Isidro Estrada
Los gobiernos latinoamericanos que fustigan la actitud de EEUU y la OTAN en Libia son los mismos que propusieron un plan de paz para ese país, sin que nadie en los centros de poder se preocupara por atender a la viabilidad de la iniciativa.
En fecha reciente, el colega Luis Vega, uno de los columnistas extranjeros de Pueblo en línea, dejaba constancia en este portal sobre su concepto de libertad de expresión, la cual concibe como “una calle de dos vías”. Agrega además, al final de su artículo In control , que “una voz solitaria puede ser silenciada, pero el impacto que puede tener una idea madura sobre las conciencias alertas sobrevivirá y se propagará, a despecho de los intentos de los ricos y poderosos de amordazar la libre expresión.”
No puedo menos que suscribir sin cortapisas su afirmación. Creo que la misma debe ser principio básico del periodismo, si bien hay una multiplicidad de factores accesorios a los cuales atender. Entiéndase por éstos, en primer lugar, los denominados compromisos editoriales, que toda publicación, más allá de su color ideológico, sustenta.
Al citarlo, no pretendo en absoluto caer en disquisiciones conceptuales sobre la libertad de expresión, que al final podrían sucumbir en la nada por bizantinas. Lo que quiero es valerme de su propia agenda para comentar, desde la “otra vía” de la “calle”, otro artículo suyo, titulado Leading Libya, y que fuera publicado días más tarde, en el mismo portal, a propósito del actual conflicto en Libia.
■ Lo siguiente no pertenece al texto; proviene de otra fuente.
(** C12. No request is lost by the tables.  In every reachable state a request
    that waits for its response is in one of three conditions: it has been
    answered, and returns at its next step; its sender was dropped, and it counts
    an attempt and goes on; or its oneshot is empty and it is in the correlation
    map of the connection it was sent on, under the id in its frame, and then a
    response that the read loop takes from the stream under that id reaches it:
    from that read on, whatever else happens, its next step returns the response
    with the client's id. *)
Theorem request_fate s t e c k tx :
  0 < conn_per_roomzin_node cfg < 2 ^ 32 -> rtc (sys_step cfg tcp discover clock) (sys_new cfg) s ->
  tasks s !! t = Some e -> phase e = Waiting -> registered e = Some (c, k, tx) ->
  (exists b, exec_step clock cfg e (hd s) = Moves (set_phase e (Done (Ok b))) (hd s))
  \/ exec_step clock cfg e (hd s) = Moves (exec_fail Timeout e) (hd s)
  \/ (exec_step clock cfg e (hd s) = Blocked
      /\ (shard_frame_buf e).[1; 5] = Some (le_bytes 4 k)
      /\ (exists ci ts, conns (net (hd s)) !! c = Some ci /\ demux ci !! k = Some (tx, ts))
      /\ forall reader buf hdr frame rd rest,
           c ∉ ended s -> drain_frame_async reader buf = Some (Ok (hdr, frame), rd, rest) -> clr_id hdr = k ->
           exists s1 b, sys_step cfg tcp discover clock s s1 /\ tasks s1 !! t = Some e
           /\ same_frame frame b /\ b.[1; 5] = Some (le_bytes 4 (original_clrid e))
           /\ forall s2, rtc (sys_step cfg tcp discover clock) s1 s2 ->
                exec_step clock cfg e (hd s2) = Moves (set_phase e (Done (Ok b))) (hd s2)).
Proof.
  intros Hn Hr Ht Hp Hreg. pose proof (reachable_sys_inv cfg tcp discover clock Hn s Hr) as Inv.
  destruct (sys_tasks _ _ Inv _ _ Ht) as [Hro _]. rewrite Hreg in Hro. destruct Hro as [[_ [o Ho] _ _ _] Hf].
  assert (Hstep : exec_step clock cfg e (hd s) = match o with
    | Value v => match restore_clrid (original_clrid e) v with
                 | Some b => Moves (set_phase e (Done (Ok b))) (hd s) | None => Panicked end
    | SenderDropped => Moves (exec_fail Timeout e) (hd s)
    | Empty => Blocked end).
  { unfold exec_step. rewrite Hp, Hreg, Ho. by destruct o. }
  rewrite Hstep. destruct o as [|v|].
  - right. right. destruct (reachable_tracked cfg tcp discover clock Hn s Hr t e c k tx Ht) as (ci & ts & Hc & Hk);
      [by unfold waits; rewrite Hp|done|done|].
    split_and!; [done|done|eauto|]. intros reader buf hdr frame rd rest He Hd Hk'.
    by eapply (response_completes cfg tcp discover clock).
  - left. destruct (restore_total (original_clrid e) v) as [b ->]. eauto.
  - right. by left.
Qed.
(* ===== verification/Spec.v ===== *)
(** * The abstract specification of the request service, and its refinement

    What the bridge promises about requests, without connections, correlation
    maps, load balancing, tables and synchronisation: a machine with five rules
    over the requests, the frames sent to the nodes and what the nodes said.
    The running system of [System.v] refines it: [abs] forgets the mechanism, and
    every step of the system is a step of the specification or none. *)

From S2P Require Import Prelude RustStd Error Config Protocol Demux Connection LoadBalancer Topology.
From S2P Require Import ClusterSync ClusterProps SyncSteps Execute System SystemProps Requests.
Local Open Scope Z_scope.

(** ** Forward simulation with a function, an invariant and stuttering *)

Section Simulation.
Context {A B : Type} (step1 : relation A) (step2 : relation B) (f : A -> B) (inv : A -> Prop).
Context (inv_step : forall a a', inv a -> step1 a a' -> inv a').
Context (sim_step : forall a a', inv a -> step1 a a' -> f a = f a' \/ step2 (f a) (f a')).


End Simulation.

(** ** The specification *)

Section Spec.
Context `{RQ : Reqwest}.











(** ** What the specification promises *)






End Spec.

(** ** Lemmas: the frame of a router under the bridge's ids *)






Section Refinement.
Context `{RQ : Reqwest}.
Context {HF : HashIter (string * Z * Z) nat} {HH : HashIter (string * Z) Z}.
Context {HR : HashIter string Z} {HN : HashIter string (list (option nat))} {HD : HashIter Z (nat * Z)}.
Context (cfg : Config) (tcp : nat -> string -> Result unit io_Error).
Context (discover : nat -> Result ClusterTopology RZError) (clock : nat -> Z).

(** ** The abstraction *)








(** ** The simulation *)

















End Refinement.

(** ** Properties *)

Section Properties.
Context `{RQ : Reqwest}.
Context {HF : HashIter (string * Z * Z) nat} {HH : HashIter (string * Z) Z}.
Context {HR : HashIter string Z} {HN : HashIter string (list (option nat))} {HD : HashIter Z (nat * Z)}.
Context (cfg : Config) (tcp : nat -> string -> Result unit io_Error).
Context (discover : nat -> Result ClusterTopology RZError) (clock : nat -> Z).


End Properties.

#[local] Existing Instance reqwest_text.
#[local] Instance spec_demux_order : HashIter Z (nat * Z) := list_order Z (nat * Z).
#[local] Instance spec_history_order : HashIter (string * Z) Z := list_order (string * Z) Z.
#[local] Instance spec_followers_order : HashIter (string * Z * Z) nat := list_order (string * Z * Z) nat.
#[local] Instance spec_required_order : HashIter string Z := list_order string Z.
#[local] Instance spec_new_order : HashIter string (list (option nat)) := list_order string (list (option nat)).

(** A request in progress: its steps are steps of the system, and its answer is
    that of the task. *)
Lemma run_request_path n t w r w' :
  run_request n t w = (r, w') ->
  rtc step (w_sys w) (w_sys w')
  /\ forall res, r = Some res -> exists e, tasks (w_sys w') !! t = Some e /\ phase e = Done res.
Proof.
  revert w. induction n as [|n IH]; intros w; cbn [run_request]; [by intros [= <- <-]|].
  destruct (tasks (w_sys w) !! t) as [e|] eqn:Et; [|by intros [= <- <-]].
  assert (Hgo : match request_step (w_sys w) e with
    | Moves e' h' => run_request n t (pass (mkWorld (exec_to (w_sys w) t e e' h') (w_turn w)))
    | Blocked => run_request n t (pass w)
    | Panicked => (None, w) end = (r, w') ->
    rtc step (w_sys w) (w_sys w')
    /\ forall res, r = Some res -> exists e, tasks (w_sys w') !! t = Some e /\ phase e = Done res).
  { unfold request_step. destruct (waits_guard (w_sys w) e) eqn:Eg.
    { intros [Hp Hr]%IH. split; [|done]. etrans; [apply pass_path|done]. }
    destruct (exec_step _ _ e _) as [e' h'| |] eqn:Ee; [| |by intros [= <- <-]].
    - intros [Hp Hr]%IH. split; [|done]. eapply rtc_l; [by eapply sys_exec|].
      etrans; [|exact Hp]. apply (pass_path (mkWorld _ (w_turn w))).
    - intros [Hp Hr]%IH. split; [|done]. etrans; [apply pass_path|done]. }
  destruct (phase e) as [| | | | | | |res] eqn:Ep; try exact Hgo. intros [= <- <-]. split; [done|]. intros ? [= <-]. eauto.
Qed.

(** A call of [execute] is a path of the system on which a new request is
    started and ends; its answer carries the id of the frame. *)
Lemma cluster_execute_path isw frame w r w' :
  cluster_execute isw frame w = (r, w') ->
  rtc step (w_sys w) (w_sys w')
  /\ forall res, r = Some res -> exists t e0 e, tasks (w_sys w) !! t = None /\ exec_start isw frame = Some e0
       /\ tasks (w_sys w') !! t = Some e /\ kept e0 e /\ phase e = Done res.
Proof.
  unfold cluster_execute. set (t := fresh _). destruct (exec_start isw frame) as [e0|] eqn:E0; [|by intros [= <- <-]].
  assert (Ht : tasks (w_sys w) !! t = None) by (apply not_elem_of_dom, is_fresh).
  intros Hrun. destruct (run_request_path _ _ _ _ _ Hrun) as [Hp Hr]. split.
  - eapply rtc_l; [by eapply sys_start|]. exact Hp.
  - intros res Hres. destruct (Hr res Hres) as (e & He & Hd). exists t, e0, e. split_and!; try done.
    destruct (steps_keep cfg tcp discover clock _ _ t e0 Hp) as (e' & He' & K); [simpl; by rewrite lookup_insert_eq|].
    by simplify_eq.
Qed.
(** X14.  [claimWrite] is called through [?.]: if it is undefined when
    an enabled button is clicked, the busy flag is raised and no write
    is issued, so no callback can clear the flag; from then on the
    button stays disabled with the label "Claiming..." and no write is
    ever issued, whatever happens. *)
Theorem undefined_claimWrite_sticks
  (h0 : Faucet.Hooks) (es0 es : list Faucet.Event) :
  let w := Faucet.run es0 (Faucet.start h0) in
  let w' := Faucet.run es (Faucet.step Faucet.Click w) in
  Faucet.button_disabled (Faucet.view w) = false ->
  Faucet.claimWrite_defined (Faucet.hooks w) = false ->
  FaucetLog.writes (Faucet.Click :: es) w = []
  /\ Faucet.loading (Faucet.state w') = true
  /\ Faucet.button_disabled (Faucet.view w') = true
  /\ Faucet.button_label (Faucet.view w') = "Claiming..."%string.
Proof.
  intros w w' D U.
  assert (L : Faucet.loading (Faucet.state w) = false)
    by (apply (enabled_not_busy (Faucet.hooks w)); exact D).
  destruct (reachable_invariant h0 es0) as [[Ho|[_ Ho]] _]; fold w in Ho;
    [|congruence].
  assert (S : Faucet.step Faucet.Click w
              = {| Faucet.hooks := Faucet.hooks w;
                   Faucet.state := {| Faucet.loading := true;
                                      Faucet.message := Faucet.Str "" |};
                   Faucet.outstanding := [] |}).
  { cbn [Faucet.step]. unfold Faucet.view in D. rewrite D.
    unfold Faucet.handleClaim. rewrite U, Ho. reflexivity. }
  destruct (stuck_run es (Faucet.step Faucet.Click w)) as [A [B C]];
    [rewrite S; reflexivity | rewrite S; reflexivity |].
  assert (L' : Faucet.loading (Faucet.state w') = true).
  { unfold w'. rewrite B, S. reflexivity. }
  split; [|split; [exact L'|split]].
  - cbn [FaucetLog.writes FaucetLog.issued_by]. unfold Faucet.view in D.
    rewrite D. unfold Faucet.handleClaim. rewrite U. cbn [snd app]. exact A.
  - apply busy_flag_disables, L'.
  - unfold Faucet.view, Faucet.render. cbn [Faucet.button_label].
    rewrite L'. reflexivity.
Qed.

Lemma undefined_claimWrite_sticks_witness :
  let h := {| Faucet.isConnected := true; Faucet.isSimulating := false;
              Faucet.isWriting := false; Faucet.claimWrite_defined := false |} in
  let defined := {| Faucet.isConnected := true; Faucet.isSimulating := false;
                    Faucet.isWriting := false;
                    Faucet.claimWrite_defined := true |} in
  let w' := Faucet.run [Faucet.Click; Faucet.HooksChanged defined;
                        Faucet.Succeeded; Faucet.Click] (Faucet.start h) in
  Faucet.loading (Faucet.state w') = true
  /\ Faucet.button_disabled (Faucet.view w') = true
  /\ Faucet.button_label (Faucet.view w') = "Claiming..."%string.
Proof.
  intros h defined w'.
  apply (undefined_claimWrite_sticks h []
           [Faucet.HooksChanged defined; Faucet.Succeeded; Faucet.Click]);
    reflexivity.
Defined.
(** [numberOfPages] is the one [updateNumberOfPages] computes for the
    stored records, six to a page. *)
Definition pages_counted (s : OfferStore Offer) : Prop :=
  perPage s = 6 /\
  numberOfPages s = Some (ceil_div (length_of s) 6).

(** A call to one of the three navigation methods. *)
Definition is_navigation (c : call Offer) : bool :=
  match c with
  | GoToPage _ | NextPage | PreviousPage => true
  | _ => false
  end.

(** The records of page [p], as [goToPage] returns them. *)
Definition page_records (s : OfferStore Offer) (p : Z) : list Offer :=
  records_of (goToPage p s).1.

End Reading.

(** Page 2 of the thirteen records. *)
Definition store13_middle : OfferStore nat := (goToPage 2 store13).2.

(** A jump past the three pages of the thirteen records. *)
Definition store13_beyond : OfferStore nat := (goToPage 5 store13).2.

(** * Properties *)

Section Properties.

Context {Offer : Type} `{EqDecision Offer}.
Implicit Types (s : OfferStore Offer) (r : Response Offer).
Implicit Types (l : list Offer) (c : call Offer) (cs : list (call Offer)).

(** ** The methods, as functions of the store *)

Lemma updateLimits_eq s :
  updateLimits s =
  (tt, set_upperLimit (page s * perPage s)
         (set_lowerLimit ((page s - 1) * perPage s) s)).
Proof. reflexivity. Qed.

Lemma goToPage_eq p s :
  goToPage p s =
  (VArray (slice (models s) ((p - 1) * perPage s) (p * perPage s)),
   set_upperLimit (p * perPage s)
     (set_lowerLimit ((p - 1) * perPage s) (set_page p s))).
Proof. reflexivity. Qed.

Lemma onFirstPage_eq s : onFirstPage s = (page s =? 1, s).
Proof. reflexivity. Qed.

Lemma onLastPage_eq s :
  onLastPage s =
  (match numberOfPages s with Some n => page s =? n | None => false end, s).
Proof. reflexivity. Qed.

Lemma nextPage_eq s :
  nextPage s =
  if (onLastPage s).1 then (VFalse, s) else goToPage (page s + 1) s.
Proof.
  unfold nextPage, mbind, M_bind. rewrite onLastPage_eq. cbn.
  destruct (numberOfPages s) as [n|]; [destruct (page s =? n)|]; reflexivity.
Qed.
(** X8.  The answer to an error carries the error's own status code and
    class when it is an [AppError]: [fail] for every code from 400 to 499,
    [error] for every code from 500 to 599.  For any error object, an own
    status code and class that are truthy are answered as they are (so the
    400 of a request body that does not parse stays a 400), and an error
    that carries neither, as a built-in error does, is answered with 500
    and [error].  This holds in development and in production mode
    alike. *)
Theorem errorHandler_status_class (development : bool) (trace : JSValue) :
  (forall msg code,
      400 <= code <= 499 ->
      let r := errorHandler development (newAppError msg code trace) in
      httpStatus r = VNum code /\ lookup "status" (body r) = VStr "fail") /\
  (forall msg code,
      500 <= code <= 599 ->
      let r := errorHandler development (newAppError msg code trace) in
      httpStatus r = VNum code /\ lookup "status" (body r) = VStr "error") /\
  (forall err,
      let r := errorHandler development err in
      (truthy (lookup "statusCode" (props err)) = true ->
       httpStatus r = lookup "statusCode" (props err)) /\
      (truthy (lookup "statusCode" (props err)) = false ->
       httpStatus r = VNum 500) /\
      (truthy (lookup "status" (props err)) = true ->
       lookup "status" (body r) = lookup "status" (props err)) /\
      (truthy (lookup "status" (props err)) = false ->
       lookup "status" (body r) = VStr "error")).
Proof.
  split; [|split].
  - intros msg code H r. subst r.
    destruct (errorHandler_status development (newAppError msg code trace)) as [-> ->].
    cbn [newAppError props lookup String.eqb Ascii.eqb Bool.eqb truthy].
    rewrite (appErrorStatus_4xx code H).
    replace (negb (code =? 0)) with true
      by (symmetry; apply negb_true_iff, Z.eqb_neq; lia).
    split; reflexivity.
  - intros msg code H r. subst r.
    destruct (errorHandler_status development (newAppError msg code trace)) as [-> ->].
    cbn [newAppError props lookup String.eqb Ascii.eqb Bool.eqb truthy].
    rewrite (appErrorStatus_5xx code H).
    replace (negb (code =? 0)) with true
      by (symmetry; apply negb_true_iff, Z.eqb_neq; lia).
    split; reflexivity.
  - intros err r. subst r.
    destruct (errorHandler_status development err) as [-> ->].
    repeat split; intros ->; reflexivity.
Qed.

(** The error the body parser hands over for a body that is not JSON
    carries the status 400 twice, as [statusCode] and as [status]; the
    production answer keeps both. *)
Example bodyParser_error_response (trace body : JSValue) :
  errorHandler false
    {| message := "Unexpected token } in JSON at position 12";
       stack := trace;
       props := [ ("expose", VBool true); ("statusCode", VNum 400);
                  ("status", VNum 400); ("body", body);
                  ("type", VStr "entity.parse.failed") ] |}
  = {| httpStatus := VNum 400;
       body := [ ("status", VNum 400);
                 ("message", VStr "Unexpected token } in JSON at position 12") ] |}.
Proof. reflexivity. Qed.

Lemma scoreLeads_rejection (env : Env) (leads offer : JSValue)
      (schedule : list nat) (e : JSError) :
  scoreLeads env leads offer schedule = Rejected e ->
  e = AppError "Failed to score leads" 500.
Proof.
  unfold scoreLeads.
  destruct (len <- get leads "length" ;; _) as [promises|err].
  - destruct (promiseAll promises schedule); intros H; congruence.
  - intros H. congruence.
Qed.

(** X9.  When a batch fails, the production answer of the error handler to
    the error [scoreLeads] rejects with is always the same: status 500,
    class [error], message [Failed to score leads].  Which lead failed and
    why is not in it. *)
Theorem batch_failure_response (env : Env) (leads offer : JSValue)
        (schedule : list nat) (e : JSError) (text : string) (trace : JSValue) :
  scoreLeads env leads offer schedule = Rejected e ->
  errorHandler false (errorObject text trace e) =
  {| httpStatus := VNum 500;
     body := [ ("status", VStr "error");
               ("message", VStr "Failed to score leads") ] |}.
Proof.
  intros H. apply scoreLeads_rejection in H. subst e. reflexivity.
Qed.

Lemma batch_failure_response_witness :
  errorHandler false
    (errorObject "Cannot read properties of null" VUndefined
                 (AppError "Failed to score leads" 500)) =
  {| httpStatus := VNum 500;
     body := [ ("status", VStr "error");
               ("message", VStr "Failed to score leads") ] |}.
Proof.
  apply (batch_failure_response noProvider (VArr [VNull]) sampleOffer [0%nat]).
  reflexivity.
Defined.

(** A request for an unknown URL is answered, in production, with status
    404, class [fail] and a message that names the URL. *)
Example notFound_response (originalUrl : string) (trace : JSValue) :
  errorHandler false (notFoundHandler originalUrl trace) =
  {| httpStatus := VNum 404;
     body := [ ("status", VStr "fail");
               ("message",
                VStr ("Cannot find " ++ originalUrl ++ " on this server")) ] |}.
Proof. reflexivity. Qed.

(** ** Label and score *)

Lemma getFallbackScore_label (lead offer : JSValue) (r : IntentResult) :
  getFallbackScore lead offer = Ok r ->
  LabelAndScore (AIScoring.intent r) (AIScoring.score r).
Proof.
  unfold getFallbackScore, LabelAndScore.
  destruct (someM _ strongRoleKeywords) as [b1|e]; cbn [bind]; [|discriminate].
  destruct (get offer "ideal_use_cases") as [u|e]; cbn [bind]; [|discriminate].
  destruct (callSome u _) as [b2|e]; cbn [bind]; [|discriminate].
  destruct b1, b2; simpl; intros H; injection H as <-; simpl; auto.
Qed.

Lemma parsed_label (response : string) (p : ParsedResponse) :
  parseAIResponse response = Ok p ->
  LabelAndScore (parsedIntent p) (mapIntentToScore (parsedIntent p)).
Proof.
  intros H. apply parsedIntent_values in H. unfold LabelAndScore.
  destruct H as [-> | [-> | ->]]; cbv; auto.
Qed.

Lemma calculateOpenAIScore_label (client : OpenAIClient) (lead offer : JSValue)
      (r : IntentResult) :
  calculateOpenAIScore client lead offer = Ok r ->
  LabelAndScore (AIScoring.intent r) (AIScoring.score r).
Proof.
  unfold calculateOpenAIScore.
  destruct (constructPrompt lead offer) as [prompt|e]; cbn [bind catch]; [|discriminate].
  destruct (client systemPrompt prompt) as [content|e]; cbn [bind catch]; [|discriminate].
  destruct (callTrim content) as [aiResponse|e]; cbn [bind catch]; [|discriminate].
  destruct (parseAIResponse aiResponse) as [parsed|e] eqn:E; cbn [bind catch];
    [|discriminate].
  intros H. injection H as <-. cbn [AIScoring.score AIScoring.intent].
  eapply parsed_label; eassumption.
Qed.

Lemma calculateGeminiScore_label (client : GeminiClient) (lead offer : JSValue)
      (r : IntentResult) :
  calculateGeminiScore client lead offer = Ok r ->
  LabelAndScore (AIScoring.intent r) (AIScoring.score r).
Proof.
  unfold calculateGeminiScore.
  destruct (selectModel client modelNames None) as [model|]; cbn [bind catch];
    [|discriminate].
  destruct (constructPrompt lead offer) as [prompt|e]; cbn [bind catch]; [|discriminate].
  destruct (client model _) as [text|e]; cbn [bind catch]; [|discriminate].
  destruct (callTrim text) as [aiResponse|e]; cbn [bind catch]; [|discriminate].
  destruct (parseAIResponse aiResponse) as [parsed|e] eqn:E; cbn [bind catch];
    [|discriminate].
  intros H. injection H as <-. cbn [AIScoring.score AIScoring.intent].
  eapply parsed_label; eassumption.
Qed.

(** X11.  In every scored lead the intent label is High, Medium or Low and
    the intent score is the one the table gives that label (50, 30, 10),
    whichever provider or the fallback produced it; the rule breakdown has
    no part in the label. *)
Theorem scoreLead_label_matches_score (env : Env) (lead offer : JSValue)
        (sl : ScoredLead) :
  scoreLead env lead offer = Ok sl ->
  LabelAndScore (intent sl) (aiScore sl) /\
  exists aiResult, calculateAIScore env lead offer = Ok aiResult /\
                   intent sl = AIScoring.intent aiResult.
Proof.
  intros H. apply scoreLead_returns in H as (rr & ai & Hr & Ha & ->).
  cbn [intent aiScore]. split; [|now exists ai].
  destruct (calculateAIScore_cases env lead offer)
    as [Hf | [(c & r' & _ & Hc & Hr') | (c & r' & _ & Hc & Hr')]].
  - rewrite Hf in Ha. eapply getFallbackScore_label; eassumption.
  - rewrite Ha in Hr'. injection Hr' as <-. eapply calculateOpenAIScore_label; eassumption.
  - rewrite Ha in Hr'. injection Hr' as <-. eapply calculateGeminiScore_label; eassumption.
Qed.

Lemma scoreLead_label_matches_score_witness :
  exists sl, scoreLead withProvider sampleLead sampleOffer = Ok sl /\
             LabelAndScore (intent sl) (aiScore sl).
Proof.
  pose proof (scoreLead_label_matches_score withProvider sampleLead sampleOffer) as H.
  destruct (scoreLead withProvider sampleLead sampleOffer) as [sl|e] eqn:E;
    [|vm_compute in E; discriminate E].
  exists sl. split; [reflexivity | exact (proj1 (H sl eq_refl))].
Defined.

(** X12.  Every final score is a multiple of ten between 10 and 100. *)
Theorem scoreLead_score_multiple_of_ten (env : Env) (lead offer : JSValue)
        (sl : ScoredLead) :
  scoreLead env lead offer = Ok sl ->
  exists k, score sl = Points (10 * k) /\ 1 <= k <= 10.
Proof.
  intros H. apply scoreLead_returns in H as (rr & ai & Hr & Ha & ->).
  apply calculateAIScore_score in Ha. apply calculateRuleScore_range in Hr.
  cbn [score]. unfold IntentScore in Ha.
  destruct Hr as (H1 & H2 & H3 & ->).
  destruct Ha as [-> | [-> | ->]]; cbn [plus];
    destruct H1 as [-> | [-> | ->]]; destruct H2 as [-> | [-> | ->]];
      destruct H3 as [-> | ->];
      match goal with
      | |- exists k, Points ?n = _ /\ _ =>
          exists (n / 10); split; [reflexivity | vm_compute; split; discriminate]
      end.
Qed.

Lemma scoreLead_score_multiple_of_ten_witness :
  exists sl k, scoreLead noProvider sampleLead sampleOffer = Ok sl /\
               score sl = Points (10 * k) /\ 1 <= k <= 10.
Proof.
  pose proof (scoreLead_score_multiple_of_ten noProvider sampleLead sampleOffer) as H.
  destruct (scoreLead noProvider sampleLead sampleOffer) as [sl|e] eqn:E;
    [|vm_compute in E; discriminate E].
  destruct (H sl eq_refl) as [k Hk]. now exists sl, k.
Defined.

(** ** The industry pass *)

(** X13.  When the lead's industry or the first ideal use case contains an
    adjacency keyword, the industry score of a non-empty industry is 10 or
    20, never 0, whatever the other use cases are. *)
Theorem scoreIndustryMatch_adjacent_first (industry useCase : string)
        (later : list JSValue) :
  industry <> "" ->
  ContainsAny adjacentIndustries (toLowerCase industry) \/
  ContainsAny adjacentIndustries (toLowerCase useCase) ->
  scoreIndustryMatch (VStr industry) (VArr (VStr useCase :: later)) = Ok 10 \/
  scoreIndustryMatch (VStr industry) (VArr (VStr useCase :: later)) = Ok 20.
Proof.
  intros Hi Hadj.
  rewrite scoreIndustryMatch_array by (assumption || discriminate).
  assert (Ha : Adjacent industry useCase).
  { destruct Hadj as [[adj [Hin H]] | [adj [Hin H]]]; exists adj; auto. }
  destruct (industryLoop_step industry useCase later) as (H20 & H10 & _).
  pose proof (either_test industry useCase) as He.
  destruct (includes (toLowerCase useCase) (toLowerCase industry)
            || includes (toLowerCase industry) (toLowerCase useCase))%bool.
  - right. apply H20. now apply He.
  - left. apply H10; [|assumption]. intros H. apply He in H. discriminate.
Qed.

Lemma scoreIndustryMatch_adjacent_first_witness :
  scoreIndustryMatch (VStr "Healthcare")
    (VArr [VStr "B2B SaaS mid-market"; VStr "Sales teams"]) = Ok 10 \/
  scoreIndustryMatch (VStr "Healthcare")
    (VArr [VStr "B2B SaaS mid-market"; VStr "Sales teams"]) = Ok 20.
Proof.
  apply scoreIndustryMatch_adjacent_first.
  - discriminate.
  - right. exists "saas". split; [simpl; tauto | apply includes_spec; reflexivity].
Defined.

(** ** Providers *)

Lemma last_cons_default {A : Type} (x : A) (l : list A) (d d' : A) :
  last (x :: l) d = last (x :: l) d'.
Proof.
  revert x. induction l as [|y l IH]; intros x; [reflexivity|].
  change (last (y :: l) d = last (y :: l) d'). apply IH.
Qed.

Lemma selectModel_outcome (client : GeminiClient) (names : list string)
      (current : option string) :
  (exists before model after,
      names = (before ++ model :: after)%list /\
      AllProbesFail client before /\
      (exists v, client model "Hello" = Ok v) /\
      selectModel client names current = Some model) \/
  (AllProbesFail client names /\
   selectModel client names current = last (List.map Some names) current).
Proof.
  revert current. induction names as [|name rest IH]; intros current.
  - right. split; [intros n []|reflexivity].
  - cbn [selectModel]. destruct (client name "Hello") as [v|e] eqn:E.
    + left. exists [], name, rest. repeat split; [intros n [] | now exists v].
    + destruct (IH (Some name)) as [(before & model & after & -> & Hb & Hv & Hs) | [Hall Hs]].
      * left. exists (name :: before), model, after. repeat split; try assumption.
        intros n [<- | Hn]; [now exists e | now apply Hb].
      * right. split.
        -- intros n [<- | Hn]; [now exists e | now apply Hall].
        -- rewrite Hs. cbn [List.map].
           destruct rest as [|r rest']; [reflexivity|].
           cbn [List.map].
           change (last (Some r :: List.map Some rest') (Some name)
                   = last (Some r :: List.map Some rest') current).
           apply last_cons_default.
Qed.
Sostiene Vega en el texto mencionado que “los amigos internacionales del Coronel Gadafi en América Latina, Nicaragua y Venezuela, acusan a Estados Unidos de intentar intervenir o invadir Libia, pertrechado de ansias imperiales y sed de petróleo, sin tener pruebas, porque a eso es a lo que se dedican: a hacerse las víctimas del imperialismo estadounidense, incluso cuando no es cierto”.
Para aplicar desde un principio las reglas que el propio Luis Vega establece, en cuanto a no ocultar ni oscurecer verdades, y poner sobre el tapete todos los ángulos de un tema, me propongo tomarle el pulso a la historia, aunque sea someramente, y analizar si en realidad los gobiernos de Nicaragua y Venezuela sufren de paranoia, injustificada ojeriza antiestadounidense, o incluso manipulación, cuando perciben que Washington cocina una nueva intervención.
¿VÍCTIMA FINGIDA TRAS CASI SIGLO Y MEDIO DE ATAQUES ARMADOS?
En los archivos históricos estadounidenses se reconocen tres grandes intervenciones militares directas de parte de la nación del Norte en Nicaragua (de 1909 a 1910, de 1912 a 1925, y de 1926 a 1933). A esta lista habría que agregar el cañoneo, en fecha tan temprana como 1854, del puerto nicaragüense de San Juan del Norte, que por esta acción quedó reducido a cenizas. Este ataque de la Marina norteamericana derivó de diferencias entre estadounidenses y nicaragüenses por el cobro de impuestos, en particular los que la administración del país centroamericano quiso imponer al yate del millonario norteamericano Cornelius Vanderbilt, que se encontraba surto en puerto. Como en tantas ocasiones, desde entonces a la fecha, EEUU invocó la defensa de sus ciudadanos en el exterior para intervenir en otro país.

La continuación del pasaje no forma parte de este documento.